Chief Engineer, Colvern Venture, on Friday maintained that rehabilitation work had been done at the City Constabulary Training School to the tune of $47 million, though he admitted that the space remains uninhabitable.
“Work was done at the complex last year,” Venture said in response to questions from Sherwin Benjamin, legal assistant to the Commission of Inquiry (CoI) into the operations of the City administration. The engineer, however, stopped short of declaring that his department was satisfied with the work, even as he claimed to have visited the complex.
“I’m aware of what’s happening there sir,” Venture noted.

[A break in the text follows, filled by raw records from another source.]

(* ===== verification/Lifecycle.v ===== *)
(** * Lifecycle: starting and stopping the receiver (rtp_receiver.cpp)

    The constructor, [start], [stop], the setters and the destructor: the socket, the two
    threads, and what they leave when a step fails.  What the operating system answers is
    an input of the calls, the construction of a thread included, which throws
    [std::system_error] when it fails; what the code asks of it is the list of system calls
    the calling thread makes.  The receive thread's own [recv] on the socket is [SysRecv].
    Assigning to a [std::thread] that is still joinable terminates the program. *)
From Stdlib Require Import Ascii String.
From stdpp Require Import strings.
From S2P Require Import Prelude Receiver Text CommandLine.
#[local] Close Scope string_scope.

Inductive syscall :=
  | SysSocket (fd : Z)                  (* the answer *)
  | SysReuse (fd : Z)
  | SysRcvbuf (fd n : Z) (force : bool)
  | SysBind (fd : Z) (addr : option Z) (port : Z)   (* [None]: INADDR_ANY *)
  | SysShutdown (fd : Z)
  | SysClose (fd : Z)
  | SysRecv (fd : Z)                    (* by the receive thread *)
  | SpawnWorker | SpawnRecv | JoinRecv | NotifyWorker | JoinWorker
  | PinRecv (cpu : Z) | PinWorker (cpu : Z).

(** The answers to one call of [start]. *)
Record answers := mkAnswers {
  an_socket : Z;                        (* a descriptor, or negative *)
  an_force : bool;                      (* SO_RCVBUFFORCE is allowed *)
  an_pton : text → option Z;            (* [inet_pton] *)
  an_bind : bool;
  an_worker : bool;                     (* the worker thread can be created *)
  an_recv : bool                        (* the receive thread can be created *)
}.
(** How [start] ends. *)
Inductive start_end := Started | Refused | Threw.

(** The members of [Receiver] outside the packet state. *)
Record service := mkService {
  sv_recv : receiver;
  sock_fd_ : Z;
  running_ : bool;
  thread_ : bool;                       (* joinable *)
  worker_ : bool;
  hook_ : bool;                         (* registered *)
  rcvbuf_size_ : Z;
  recv_cpu_ : Z;
  worker_cpu_ : Z
}.

Definition new_service (ring0 : Z → Slot) (slab0 : memory) (queue0 : Z → Job) : service :=
  mkService (mkRecv ring0 slab0 false 0 0 0 0 0 queue0 0 0 64) (-1) false false false false (16 * 1024 * 1024) (-1) (-1).

Section Setters.
Implicit Types v : service.
Definition set_jitter_depth (n : Z) v : service :=
  let r := sv_recv v in
  mkService (mkRecv (ring_ r) (slab_ r) (started_ r) (next_seq_ r) (pending_ r) (net_lost_packets_ r) (slot_busy_drops_ r)
    (queue_full_drops_ r) (job_queue_ r) (job_head_ r) (job_tail_ r) n)
    (sock_fd_ v) (running_ v) (thread_ v) (worker_ v) (hook_ v) (rcvbuf_size_ v) (recv_cpu_ v) (worker_cpu_ v).
Definition set_recv_buf_size (n : Z) v : service :=
  mkService (sv_recv v) (sock_fd_ v) (running_ v) (thread_ v) (worker_ v) (hook_ v) n (recv_cpu_ v) (worker_cpu_ v).
Definition set_recv_cpu (n : Z) v : service :=
  mkService (sv_recv v) (sock_fd_ v) (running_ v) (thread_ v) (worker_ v) (hook_ v) (rcvbuf_size_ v) n (worker_cpu_ v).
Definition set_worker_cpu (n : Z) v : service :=
  mkService (sv_recv v) (sock_fd_ v) (running_ v) (thread_ v) (worker_ v) (hook_ v) (rcvbuf_size_ v) (recv_cpu_ v) n.
Definition set_sock (fd : Z) v : service :=
  mkService (sv_recv v) fd (running_ v) (thread_ v) (worker_ v) (hook_ v) (rcvbuf_size_ v) (recv_cpu_ v) (worker_cpu_ v).
End Setters.

(** The addresses that mean any interface. *)
Definition any_addr (a : text) : bool := bool_decide (a = []) || bool_decide (a = txt "0.0.0.0") || bool_decide (a = txt "*").

Definition buf_calls (v : service) (fd : Z) (ans : answers) : list syscall :=
  if 0 <? rcvbuf_size_ v
  then SysRcvbuf fd (rcvbuf_size_ v) true :: (if an_force ans then [] else [SysRcvbuf fd (rcvbuf_size_ v) false])
  else [].
Definition pin_calls (v : service) : list syscall :=
  (if recv_cpu_ v <? 0 then [] else [PinRecv (recv_cpu_ v)])
  ++ (if worker_cpu_ v <? 0 then [] else [PinWorker (worker_cpu_ v)]).

(** The state once the socket is bound: the packet state is reset, the receiver runs, and
    of the two threads those that were created. *)
Definition launched (fd : Z) (hook thread worker : bool) (v : service) : service :=
  let r := sv_recv v in
  mkService (start (ring_ r) (slab_ r) (job_queue_ r) (jitter_depth_ r)) fd true thread worker hook
    (rcvbuf_size_ v) (recv_cpu_ v) (worker_cpu_ v).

Based on submissions made to the CoI by PPP/C Councillor Bishram Kuppen, Benjamin claimed that $47 million had been spent by council on repair works at the school, which continues to be in a state of disrepair with rotten, waterlogged, moss-covered floors and termite-infested rooms. Stabroek News has, however, only been able to verify an expenditure of $19,973,000. Works on the school were not budgeted for in 2017 but the Auditor General’s report for that year stated that City Hall had in January 2017 been granted $200 million by the Ministry of Communities for the execution of several projects, including the rehabilitation of the Kitty Market, the Constabulary Training School, the City Engineer’s Building, the Constabulary Headquarters Building and the Albouystown Clinic.